What the exercise asks — Copy out all lines in the material below that contain the string "jsval".
(Extracted information)
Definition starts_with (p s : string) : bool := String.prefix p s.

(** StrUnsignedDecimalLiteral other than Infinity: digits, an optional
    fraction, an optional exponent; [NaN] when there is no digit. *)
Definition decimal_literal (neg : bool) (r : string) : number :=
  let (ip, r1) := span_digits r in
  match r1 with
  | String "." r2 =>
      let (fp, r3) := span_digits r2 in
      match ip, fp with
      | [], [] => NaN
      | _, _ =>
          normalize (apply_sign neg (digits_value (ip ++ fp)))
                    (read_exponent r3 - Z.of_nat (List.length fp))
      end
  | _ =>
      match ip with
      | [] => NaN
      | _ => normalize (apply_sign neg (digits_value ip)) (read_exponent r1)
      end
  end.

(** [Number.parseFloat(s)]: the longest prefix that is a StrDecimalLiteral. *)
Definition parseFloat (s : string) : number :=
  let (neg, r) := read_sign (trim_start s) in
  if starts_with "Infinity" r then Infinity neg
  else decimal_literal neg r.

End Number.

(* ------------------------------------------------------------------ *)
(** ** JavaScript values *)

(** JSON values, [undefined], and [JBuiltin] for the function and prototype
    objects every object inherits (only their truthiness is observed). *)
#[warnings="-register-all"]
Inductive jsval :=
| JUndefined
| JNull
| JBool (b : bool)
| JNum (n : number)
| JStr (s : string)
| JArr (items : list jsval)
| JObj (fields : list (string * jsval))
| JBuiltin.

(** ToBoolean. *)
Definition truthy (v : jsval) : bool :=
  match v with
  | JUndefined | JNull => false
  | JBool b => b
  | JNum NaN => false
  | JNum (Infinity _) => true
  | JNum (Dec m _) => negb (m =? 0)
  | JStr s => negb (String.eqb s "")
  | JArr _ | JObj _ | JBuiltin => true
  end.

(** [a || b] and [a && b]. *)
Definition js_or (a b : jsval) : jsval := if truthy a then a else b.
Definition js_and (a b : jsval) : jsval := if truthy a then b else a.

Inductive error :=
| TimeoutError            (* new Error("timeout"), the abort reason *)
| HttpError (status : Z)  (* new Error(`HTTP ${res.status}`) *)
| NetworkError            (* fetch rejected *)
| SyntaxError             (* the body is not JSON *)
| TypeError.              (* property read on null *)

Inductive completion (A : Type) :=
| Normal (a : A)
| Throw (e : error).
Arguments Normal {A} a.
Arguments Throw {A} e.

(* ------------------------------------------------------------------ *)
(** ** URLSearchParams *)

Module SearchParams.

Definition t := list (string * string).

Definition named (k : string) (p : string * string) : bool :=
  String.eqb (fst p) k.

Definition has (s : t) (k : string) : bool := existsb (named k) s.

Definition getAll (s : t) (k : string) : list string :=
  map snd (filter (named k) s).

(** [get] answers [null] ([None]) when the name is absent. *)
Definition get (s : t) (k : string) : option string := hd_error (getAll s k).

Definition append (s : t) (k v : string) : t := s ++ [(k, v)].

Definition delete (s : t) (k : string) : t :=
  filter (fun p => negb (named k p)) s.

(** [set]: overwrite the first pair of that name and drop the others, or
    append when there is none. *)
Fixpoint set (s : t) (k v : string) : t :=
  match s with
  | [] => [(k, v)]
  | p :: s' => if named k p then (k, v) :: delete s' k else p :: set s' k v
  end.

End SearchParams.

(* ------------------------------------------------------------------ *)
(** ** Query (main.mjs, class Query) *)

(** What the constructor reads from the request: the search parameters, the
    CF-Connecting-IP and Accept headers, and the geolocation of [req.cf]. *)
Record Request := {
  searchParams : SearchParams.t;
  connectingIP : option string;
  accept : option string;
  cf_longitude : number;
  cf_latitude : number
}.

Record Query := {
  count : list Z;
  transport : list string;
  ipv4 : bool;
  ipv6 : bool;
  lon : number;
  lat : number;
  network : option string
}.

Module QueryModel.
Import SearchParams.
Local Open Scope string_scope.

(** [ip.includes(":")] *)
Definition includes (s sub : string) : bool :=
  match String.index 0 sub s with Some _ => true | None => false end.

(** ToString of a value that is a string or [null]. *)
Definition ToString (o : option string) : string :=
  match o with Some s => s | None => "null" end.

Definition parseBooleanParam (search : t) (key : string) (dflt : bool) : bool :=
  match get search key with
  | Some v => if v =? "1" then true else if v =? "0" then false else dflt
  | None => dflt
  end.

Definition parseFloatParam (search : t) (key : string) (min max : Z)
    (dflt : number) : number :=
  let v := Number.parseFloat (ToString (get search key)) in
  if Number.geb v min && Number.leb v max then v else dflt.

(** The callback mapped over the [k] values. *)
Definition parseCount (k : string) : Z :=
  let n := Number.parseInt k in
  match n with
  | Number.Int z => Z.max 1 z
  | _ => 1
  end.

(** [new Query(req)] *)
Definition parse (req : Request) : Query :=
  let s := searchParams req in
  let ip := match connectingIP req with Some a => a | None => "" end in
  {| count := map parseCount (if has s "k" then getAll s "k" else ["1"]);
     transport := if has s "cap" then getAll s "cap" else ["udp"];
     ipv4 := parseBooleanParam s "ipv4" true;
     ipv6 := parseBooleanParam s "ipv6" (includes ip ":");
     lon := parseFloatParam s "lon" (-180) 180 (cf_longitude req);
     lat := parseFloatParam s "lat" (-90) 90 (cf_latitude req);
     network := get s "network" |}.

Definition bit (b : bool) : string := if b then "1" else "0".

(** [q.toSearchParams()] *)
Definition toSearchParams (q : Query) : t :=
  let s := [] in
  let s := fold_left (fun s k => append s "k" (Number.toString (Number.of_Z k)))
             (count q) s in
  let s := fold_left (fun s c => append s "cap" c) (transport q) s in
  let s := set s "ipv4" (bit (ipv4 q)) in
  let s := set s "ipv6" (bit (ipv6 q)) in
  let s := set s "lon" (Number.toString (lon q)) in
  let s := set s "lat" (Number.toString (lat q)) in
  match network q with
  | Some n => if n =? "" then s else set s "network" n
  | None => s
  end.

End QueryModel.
(End Extracted information)
(Extracted information)
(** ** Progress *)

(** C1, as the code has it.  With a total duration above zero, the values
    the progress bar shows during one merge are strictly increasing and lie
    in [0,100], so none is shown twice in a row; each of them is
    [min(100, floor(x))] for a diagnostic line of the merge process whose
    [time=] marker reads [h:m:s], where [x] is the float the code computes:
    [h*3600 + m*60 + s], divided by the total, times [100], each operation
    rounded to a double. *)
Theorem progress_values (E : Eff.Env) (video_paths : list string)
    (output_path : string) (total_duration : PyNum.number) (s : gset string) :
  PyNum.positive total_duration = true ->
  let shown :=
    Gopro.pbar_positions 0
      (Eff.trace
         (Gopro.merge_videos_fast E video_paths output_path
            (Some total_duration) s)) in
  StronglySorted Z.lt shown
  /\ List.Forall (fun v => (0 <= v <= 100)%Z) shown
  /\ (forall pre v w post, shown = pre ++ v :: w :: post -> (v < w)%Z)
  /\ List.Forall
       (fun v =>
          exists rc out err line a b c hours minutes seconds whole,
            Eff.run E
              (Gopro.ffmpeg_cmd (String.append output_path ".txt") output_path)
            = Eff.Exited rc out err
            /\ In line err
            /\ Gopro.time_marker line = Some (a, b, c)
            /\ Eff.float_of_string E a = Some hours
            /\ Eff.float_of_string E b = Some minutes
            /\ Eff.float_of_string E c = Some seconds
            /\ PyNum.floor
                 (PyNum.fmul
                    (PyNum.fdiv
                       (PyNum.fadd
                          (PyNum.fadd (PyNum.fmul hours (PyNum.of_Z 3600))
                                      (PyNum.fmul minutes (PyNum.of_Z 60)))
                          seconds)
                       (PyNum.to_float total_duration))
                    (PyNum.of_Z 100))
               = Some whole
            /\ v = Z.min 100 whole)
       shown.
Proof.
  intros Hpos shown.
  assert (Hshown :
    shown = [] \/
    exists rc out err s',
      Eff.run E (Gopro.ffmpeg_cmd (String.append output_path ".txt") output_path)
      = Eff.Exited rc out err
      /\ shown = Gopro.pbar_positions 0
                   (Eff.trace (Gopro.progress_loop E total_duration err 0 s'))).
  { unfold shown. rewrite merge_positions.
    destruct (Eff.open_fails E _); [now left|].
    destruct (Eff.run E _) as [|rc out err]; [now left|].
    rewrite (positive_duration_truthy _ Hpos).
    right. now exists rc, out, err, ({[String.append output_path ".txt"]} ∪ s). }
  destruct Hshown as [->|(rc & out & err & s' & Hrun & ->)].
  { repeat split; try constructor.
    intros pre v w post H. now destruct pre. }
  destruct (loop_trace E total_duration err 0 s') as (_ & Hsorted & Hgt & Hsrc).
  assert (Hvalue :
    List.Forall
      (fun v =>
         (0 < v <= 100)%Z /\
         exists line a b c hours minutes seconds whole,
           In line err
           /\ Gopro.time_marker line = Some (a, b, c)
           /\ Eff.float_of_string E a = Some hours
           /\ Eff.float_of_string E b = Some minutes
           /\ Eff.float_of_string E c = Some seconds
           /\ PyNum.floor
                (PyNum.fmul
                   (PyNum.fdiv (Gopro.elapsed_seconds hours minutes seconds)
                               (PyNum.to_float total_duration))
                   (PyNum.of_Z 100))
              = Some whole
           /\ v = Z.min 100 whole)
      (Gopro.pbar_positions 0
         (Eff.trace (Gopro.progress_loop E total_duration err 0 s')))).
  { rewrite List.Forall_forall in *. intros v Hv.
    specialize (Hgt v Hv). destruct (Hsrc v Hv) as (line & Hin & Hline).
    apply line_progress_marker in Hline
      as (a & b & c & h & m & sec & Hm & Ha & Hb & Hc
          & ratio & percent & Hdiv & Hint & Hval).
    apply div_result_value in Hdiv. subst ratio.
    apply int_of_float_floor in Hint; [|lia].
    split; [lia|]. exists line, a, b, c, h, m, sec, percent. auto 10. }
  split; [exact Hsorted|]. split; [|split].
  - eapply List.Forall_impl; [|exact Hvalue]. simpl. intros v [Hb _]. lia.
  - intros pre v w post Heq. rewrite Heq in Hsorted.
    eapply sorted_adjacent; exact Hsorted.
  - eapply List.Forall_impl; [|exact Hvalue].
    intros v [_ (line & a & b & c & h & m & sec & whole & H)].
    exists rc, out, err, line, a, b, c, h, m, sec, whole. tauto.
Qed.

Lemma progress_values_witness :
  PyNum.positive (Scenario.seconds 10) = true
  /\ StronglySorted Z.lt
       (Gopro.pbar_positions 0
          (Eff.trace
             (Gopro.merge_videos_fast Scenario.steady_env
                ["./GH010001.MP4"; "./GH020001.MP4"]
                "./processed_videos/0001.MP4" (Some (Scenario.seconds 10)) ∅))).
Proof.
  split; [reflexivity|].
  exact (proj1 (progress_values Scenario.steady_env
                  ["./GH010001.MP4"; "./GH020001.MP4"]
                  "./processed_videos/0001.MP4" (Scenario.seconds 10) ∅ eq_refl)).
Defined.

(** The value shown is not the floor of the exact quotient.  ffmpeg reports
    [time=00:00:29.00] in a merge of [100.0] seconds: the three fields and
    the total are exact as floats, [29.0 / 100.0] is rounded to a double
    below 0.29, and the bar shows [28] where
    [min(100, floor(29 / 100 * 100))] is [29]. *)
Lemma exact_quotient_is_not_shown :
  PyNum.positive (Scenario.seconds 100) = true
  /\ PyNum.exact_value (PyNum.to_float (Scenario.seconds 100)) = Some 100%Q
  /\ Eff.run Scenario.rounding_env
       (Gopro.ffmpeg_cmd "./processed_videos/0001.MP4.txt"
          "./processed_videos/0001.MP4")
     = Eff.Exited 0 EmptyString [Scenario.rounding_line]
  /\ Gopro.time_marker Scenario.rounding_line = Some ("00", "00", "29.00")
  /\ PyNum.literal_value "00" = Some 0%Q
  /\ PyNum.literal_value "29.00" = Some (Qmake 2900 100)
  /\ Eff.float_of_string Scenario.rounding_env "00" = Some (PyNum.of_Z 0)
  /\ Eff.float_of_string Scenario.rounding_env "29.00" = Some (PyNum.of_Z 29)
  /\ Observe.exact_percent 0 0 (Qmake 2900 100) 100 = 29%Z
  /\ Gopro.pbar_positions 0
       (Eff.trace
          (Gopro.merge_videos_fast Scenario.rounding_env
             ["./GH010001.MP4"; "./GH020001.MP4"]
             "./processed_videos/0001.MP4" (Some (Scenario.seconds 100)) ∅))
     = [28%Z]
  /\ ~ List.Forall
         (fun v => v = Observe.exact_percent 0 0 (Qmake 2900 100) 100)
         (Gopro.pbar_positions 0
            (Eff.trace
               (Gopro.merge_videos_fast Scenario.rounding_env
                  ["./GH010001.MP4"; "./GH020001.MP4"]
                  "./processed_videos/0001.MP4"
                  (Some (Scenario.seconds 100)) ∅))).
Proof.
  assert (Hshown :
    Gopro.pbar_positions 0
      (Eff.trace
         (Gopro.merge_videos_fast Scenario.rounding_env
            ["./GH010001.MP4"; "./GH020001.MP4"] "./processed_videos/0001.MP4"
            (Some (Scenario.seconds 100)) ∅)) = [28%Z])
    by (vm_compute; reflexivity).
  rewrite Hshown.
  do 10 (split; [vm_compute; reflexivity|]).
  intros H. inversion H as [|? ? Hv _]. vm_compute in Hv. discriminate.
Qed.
(End Extracted information)
Response to this task —
Inductive jsval :=
| JArr (items : list jsval)
| JObj (fields : list (string * jsval))
Definition truthy (v : jsval) : bool :=
Definition js_or (a b : jsval) : jsval := if truthy a then a else b.
Definition js_and (a b : jsval) : jsval := if truthy a then b else a.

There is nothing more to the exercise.